Recipe: Feta & Red Onion Marmalade Roly-Poly

Red Onion Marmalade Roly-Poly

Here’s a hearty vegetarian Sunday lunch centrepiece, Feta & Red Onion Marmalade Roly-Poly – a savoury take on the great British classic jam roly-poly. Made from steamed suet pastry, roly-poly is designed to be stodgy, but in my book that makes the perfect receptacle to soak up plenty of gravy, served alongside a pile of roast potatoes and spring greens.  Here, the red onions are slow-cooked with red wine, and encased with feta and spinach in a steamed walnut and lemon pastry.

The red onion marmalade can  be made a few days in advance and stored in the fridge, leaving just the pastry, assembly and steaming to do on the day.

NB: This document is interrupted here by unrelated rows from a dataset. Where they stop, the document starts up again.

Lemma outcome_filter_partitions_witness :
  Permutation (df_o sample_table "win" ++ df_o sample_table "loss") sample_table.
Proof.
  apply (outcome_filter_partitions sample_table).
  intros r Hr.
  repeat (apply elem_of_cons in Hr as [->|Hr]; [simpl; tauto|]).
  inversion Hr.
Defined.

(** X3.  The two filter stages commute: narrowing by outcome after the
    first stage gives the table that the first stage gives on the table
    narrowed by outcome, the team selection being recomputed from the
    table at hand. *)
Theorem filter_stages_commute (T : Table) (C : Criteria) (sel : string) :
  df_o (df_f T C) sel = df_f (df_o T sel) C.
Proof.
  destruct (String.eqb_spec sel "all") as [->|Hsel]; [reflexivity|].
  eapply Selects_functional.
  - eapply Selects_compose; [apply df_f_Selects | apply df_o_Selects, Hsel].
  - eapply Selects_ext;
      [|eapply Selects_compose; [apply df_o_Selects, Hsel | apply df_f_Selects]].
    intros r _. simpl. tauto.
Qed.

(** ** The order of [sorted] *)

Lemma String_leb_cons (x y : ascii) (a b : string) :
  String.leb (String x a) (String y b)
  = match (N_of_ascii x ?= N_of_ascii y)%N with
    | Eq => String.leb a b
    | Lt => true
    | Gt => false
    end.
Proof.
  unfold String.leb. simpl. unfold Ascii.compare.
  now destruct (N_of_ascii x ?= N_of_ascii y)%N.
Qed.

Lemma String_leb_trans (a b c : string) :
  String.leb a b = true -> String.leb b c = true -> String.leb a c = true.
Proof.
  revert b c. induction a as [|x a IH]; intros b c Hab Hbc.
  - now destruct c.
  - destruct b as [|y b]; [discriminate Hab|].
    destruct c as [|z c]; [discriminate Hbc|].
    rewrite String_leb_cons in *.
    destruct (N.compare_spec (N_of_ascii x) (N_of_ascii y)) as [Exy|Lxy|Gxy];
      [| |discriminate Hab];
      destruct (N.compare_spec (N_of_ascii y) (N_of_ascii z)) as [Eyz|Lyz|Gyz];
      try discriminate Hbc;
      destruct (N.compare_spec (N_of_ascii x) (N_of_ascii z)) as [Exz|Lxz|Gxz];
      try reflexivity; try lia.
    eapply IH; eassumption.
Qed.

#[local] Instance str_le_total : Total str_le.
Proof. intros a b. apply String.leb_total. Qed.

#[local] Instance str_le_trans : Transitive str_le.
Proof. intros a b c. apply String_leb_trans. Qed.

Lemma sorted_ascending (l : list string) : StronglySorted str_le (sorted l).
Proof. apply (StronglySorted_merge_sort str_le). Qed.

(** X4.  With the all-teams box ticked the team selection lists every team
    of the table exactly once, in ascending order. *)
Theorem all_teams_selection (T : Table) (C : Criteria) :
  c_all_teams C = true ->
  team_sel T C = Sidebar.team_options T
  /\ NoDup (team_sel T C)
  /\ (forall t, t ∈ team_sel T C <-> exists r, r ∈ T /\ team_abbr r = t)
  /\ StronglySorted str_le (team_sel T C).
Proof.
  intros Hall. unfold team_sel, Sidebar.team_options. rewrite Hall.
  split; [reflexivity|]. split; [apply NoDup_sorted_unique|].
  split; [|apply sorted_ascending].
  intros t. now rewrite elem_of_sorted, elem_of_unique, elem_of_col_iff.
Qed.

Lemma all_teams_selection_witness :
  team_sel sample_table sample_criteria = ["BUF"; "DET"; "KC"]
  /\ NoDup (team_sel sample_table sample_criteria).
Proof.
  destruct (all_teams_selection sample_table sample_criteria eq_refl)
    as (E & Hnd & _).
  split; [rewrite E; reflexivity | exact Hnd].
Defined.

(** X5.  With the phase selection left at its default, every phase of the
    table, the phase predicate excludes no row: the first stage keeps
    exactly the rows that pass the season, team and threshold predicates. *)
Theorem default_phases_exclude_nothing (T : Table) (C : Criteria) :
  c_phase_sel C = Sidebar.phase_options T ->
  Selects (passes_but_phase C) T (df_f T C).
Proof.
  intros Hph. eapply Selects_ext; [|apply df_f_Selects].
  intros r Hr. unfold passes, passes_but_phase. rewrite Hph.
  unfold Sidebar.phase_options. rewrite elem_of_sorted, elem_of_unique.
  pose proof (elem_of_col phase T r Hr). tauto.
Qed.

Lemma default_phases_exclude_nothing_witness :
  Selects (passes_but_phase one_team_criteria) sample_table
    (df_f sample_table one_team_criteria).
Proof.
  apply (default_phases_exclude_nothing sample_table one_team_criteria).
  reflexivity.
Defined.

(* ================================================================== *)
(** * Further properties of the top-10 table *)
(* ================================================================== *)

Section Top10More.
Context {SV : SortValues}.
(** X9.  Dispatch.  A non-nil signer/verifier returned by [LoadPrivateKey]
    holds exactly the pointer that the algorithm-specific loader returns on
    the same input, with the same error. *)
Theorem LoadPrivateKey_agrees_with_dispatched_loader
        (key pass : bytes) (w w' : World) (e : option error) :
  (forall sv,
      LoadPrivateKey key pass w = (Return (Some (sv_ECDSA sv), e), w') ->
      LoadECDSAPrivateKey key pass w = (Return (sv, e), w')) /\
  (forall sv,
      LoadPrivateKey key pass w = (Return (Some (sv_RSA sv), e), w') ->
      LoadRSAPrivateKey key pass w = (Return (sv, e), w')).
Proof.
  unfold LoadPrivateKey, LoadRSAPrivateKey, LoadECDSAPrivateKey.
  destruct (pem_Decode key) as [[p|] rest]; [|split; intros sv E; discriminate].
  destruct (negb (Type_ p =? PrivateKeyPemType));
    [split; intros sv E; discriminate|].
  destruct (encrypted_Decrypt (Bytes p) pass) as [der|err];
    [|split; intros sv E; discriminate].
  destruct (x509_ParsePKCS8PrivateKey der) as [[k|k|k]|err]; run_go;
    try (split; intros sv E; discriminate).
  - destruct (go_pair (signature_LoadRSAPKCS1v15SignerVerifier k SHA256)) as [s e0].
    split; intros sv E; [discriminate|]. inv_pair E. reflexivity.
  - destruct (go_pair (signature_LoadECDSASignerVerifier k SHA256)) as [s e0].
    split; intros sv E; [|discriminate]. inv_pair E. reflexivity.
Qed.

(** X10.  Shared failures.  When [LoadPrivateKey] returns a nil
    signer/verifier with an error (no PEM block, foreign tag, failed
    decryption, failed parse), both algorithm-specific loaders return the same
    error on the same input. *)
Theorem LoadPrivateKey_failure_is_shared
        (key pass : bytes) (w w' : World) (err : error) :
  LoadPrivateKey key pass w = (Return (None, Some err), w') ->
  LoadECDSAPrivateKey key pass w = (Return (None, Some err), w') /\
  LoadRSAPrivateKey key pass w = (Return (None, Some err), w').
Proof.
  unfold LoadPrivateKey, LoadRSAPrivateKey, LoadECDSAPrivateKey.
  destruct (pem_Decode key) as [[p|] rest]; run_go;
    [|intros E; inv_pair E; split; reflexivity].
  destruct (negb (Type_ p =? PrivateKeyPemType));
    [intros E; inv_pair E; split; reflexivity|].
  destruct (encrypted_Decrypt (Bytes p) pass) as [der|e0];
    [|intros E; inv_pair E; split; reflexivity].
  destruct (x509_ParsePKCS8PrivateKey der) as [[k|k|k]|e0];
    [| | discriminate | intros E; inv_pair E; split; reflexivity].
  - destruct (go_pair _); discriminate.
  - destruct (go_pair _); discriminate.
Qed.

(** X11.  What loads after encoding is decided by the private handle alone.
    A bundle made by [MarshallKeyPair] from any [Key], loaded under the
    passphrase it re-exposes: an RSA handle gives the RSA signer/verifier of
    that key, an ECDSA handle the ECDSA one, an Ed25519 handle a nil
    signer/verifier with a nil error.  The public handle plays no part. *)
Theorem encode_then_load_follows_private_handle
        (kp : Key) (pf : PassFunc) (w w' : World) (ks : Keys) (e : option error) :
  pem_roundtrip ->
  decrypt_inverts_encrypt ->
  pkcs8_roundtrip ->
  MarshallKeyPair kp pf w = (Return (Some ks, e), w') ->
  forall w0,
    LoadPrivateKey (PrivateBytes ks) (Password ks) w0
    = match private kp with
      | rsa_priv rpk =>
        let '(sv, e) := go_pair (signature_LoadRSAPKCS1v15SignerVerifier rpk SHA256) in
        (Return (Some (sv_RSA sv), e), w0)
      | ecdsa_priv epk =>
        let '(sv, e) := go_pair (signature_LoadECDSASignerVerifier epk SHA256) in
        (Return (Some (sv_ECDSA sv), e), w0)
      | ed25519_priv _ => (Return (None, None), w0)
      end.
Proof.
  intros Hpem Hdec Hp8 E w0.
  destruct (MarshallKeyPair_success kp pf w w' ks e E)
    as (der & c & r' & E1 & _ & E3 & E4 & _).
  apply (LoadPrivateKey_parsed (PrivateBytes ks) (Password ks) der
           (mkBlock PrivateKeyPemType [] c) (private kp) w0).
  - rewrite E4. apply Hpem.
  - reflexivity.
  - exact (Hdec _ _ _ _ _ E3).
  - exact (Hp8 _ _ E1).
Qed.

(** X12.  Import, then load.  A bundle imported from a plain "RSA PRIVATE
    KEY" file loads, through [LoadRSAPrivateKey], into the RSA
    signer/verifier of the parsed key, and [LoadECDSAPrivateKey] answers it
    with "invalid private key"; a bundle imported from an "EC PRIVATE KEY"
    file loads through [LoadECDSAPrivateKey] into the ECDSA signer/verifier
    of the parsed key. *)
Theorem import_then_load_roundtrip
        (keyPath : string) (pf : PassFunc) (w w' : World) (ks : Keys)
        (e : option error) :
  pem_roundtrip ->
  decrypt_inverts_encrypt ->
  pkcs8_roundtrip ->
  ImportKeyPair keyPath pf w = (Return (Some ks, e), w') ->
  exists kb p,
    os_files w (filepath_Clean keyPath) = ok kb /\
    fst (pem_Decode kb) = Some p /\
    ((Type_ p = RSAPrivateKeyPemType /\
      exists rpk,
        x509_ParsePKCS1PrivateKey (Bytes p) = ok rpk /\
        forall w0,
          LoadRSAPrivateKey (PrivateBytes ks) (Password ks) w0
          = (Return (go_pair (signature_LoadRSAPKCS1v15SignerVerifier rpk SHA256)), w0) /\
          LoadECDSAPrivateKey (PrivateBytes ks) (Password ks) w0
          = (Return (None, Some (errors_New "invalid private key")), w0))
     \/
     (Type_ p = ECPrivateKeyPemType /\
      exists epk,
        x509_ParseECPrivateKey (Bytes p) = ok epk /\
        forall w0,
          LoadECDSAPrivateKey (PrivateBytes ks) (Password ks) w0
          = (Return (go_pair (signature_LoadECDSASignerVerifier epk SHA256)), w0))).
Proof.
  intros Hpem Hdec Hp8 E.
  destruct (ImportKeyPair_cases keyPath pf w)
    as [(err & E') | (kb & p & priv & pub & E1 & E2 & E3 & _ & E')];
    rewrite E' in E; [discriminate|].
  destruct (MarshallKeyPair_success _ pf w w' ks e E)
    as (der & c & r' & M1 & _ & M3 & M4 & _).
  cbn [private] in M1.
  assert (HD : fst (pem_Decode (PrivateBytes ks))
               = Some (mkBlock PrivateKeyPemType [] c))
    by (rewrite M4; apply Hpem).
  pose proof (Hdec _ _ _ _ _ M3) as HC. pose proof (Hp8 _ _ M1) as HP.
  exists kb, p. split; [exact E1|]. split; [exact E2|].
  unfold plain_key in E3.
  destruct (String.eqb_spec (Type_ p) RSAPrivateKeyPemType) as [ER|ER].
  - left. split; [exact ER|].
    destruct (x509_ParsePKCS1PrivateKey (Bytes p)) as [rpk|]; [|discriminate].
    inv_pair E3. exists rpk. split; [reflexivity|]. intros w0. split.
    + rewrite (LoadRSAPrivateKey_parsed _ _ der _ (rsa_priv rpk) w0 HD eq_refl HC HP).
      reflexivity.
    + rewrite (LoadECDSAPrivateKey_parsed _ _ der _ (rsa_priv rpk) w0 HD eq_refl HC HP).
      reflexivity.
  - destruct (String.eqb_spec (Type_ p) ECPrivateKeyPemType) as [EE|EE];
      [|discriminate].
    right. split; [exact EE|].
    destruct (x509_ParseECPrivateKey (Bytes p)) as [epk|]; [|discriminate].
    inv_pair E3. exists epk. split; [reflexivity|]. intros w0.
    rewrite (LoadECDSAPrivateKey_parsed _ _ der _ (ecdsa_priv epk) w0 HD eq_refl HC HP).
    reflexivity.
Qed.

Recipe: Feta & Red Onion Marmalade Roly-Poly
 
Prep time
Cook time
Total time
 
Author:
Recipe type: Main
Serves: 4-6
Ingredients
  • For the Red Onion Marmalade:
  • 25g butter
  • 500g red onions, peeled and finely sliced
  • 2 tbsp light brown sugar
  • 100ml red wine
  • For the pastry:
  • 185g plain flour
  • 1½ tsp baking powder
  • 75g vegetable suet
  • 30g walnuts, roughly chopped
  • zest of 1 lemon
  • 100ml milk
  • For the filling:
  • 100g feta cheese (check it is vegetarian, some aren't)
  • Handful fresh spinach, chopped
Instructions
  1. For the marmalade: melt the butter in a large frying pan. Add the onions and cook over a gentle heat for 40 minutes or until completely collapsed and translucent.  Add the wine and sugar, turn up the heat slightly and simmer for a further 5 minutes.  Remove from the heat and set aside to cool.  Preheat your oven to 180ºC / 350ºF / Gas Mark 4.
  2. Make the pastry: combine the flour, baking powder, suet, walnuts and lemon zest in a large bowl, then add the milk and mix to combine into a sticky dough.  Turn out onto a very well floured surface and pat and shape with your hands into a rectangle roughly 20cm x 30cm.
  3. Spoon the red onion marmalade over the pastry, leaving a border of about 1cm around the edges.  Next, sprinkle over the chopped spinach and crumble over the feta.
  4. Now roll up the roly-poly from the short edge to the short edge, (ie. the roly-poly is about 20cm long).  Press the ends together to seal the filling inside.
  5. Take a large square of baking parchment, butter it, and place the roly-poly in the middle.  Now roll it up, but leave a generous pleat at the top to give the roly-poly room to expand during cooking.  Tie each end with a piece of string.  Now take a second piece of baking parchment and roll and tie the whole package once again, making sure to leave room for expansion.
  6. To steam the roly-poly, place it on a rack in a roasting tin (or I used a fairly deep grill pan), so that it is suspended a few centimetres above the bottom of the tray/tin.  Place it in the oven, then pour boiling water into the bottom of the tin/tray (but don't let it touch the bottom of the roly-poly).  Bake for about 45 minutes, until it is fat and cooked through.
  7. Slice and serve with plenty of gravy!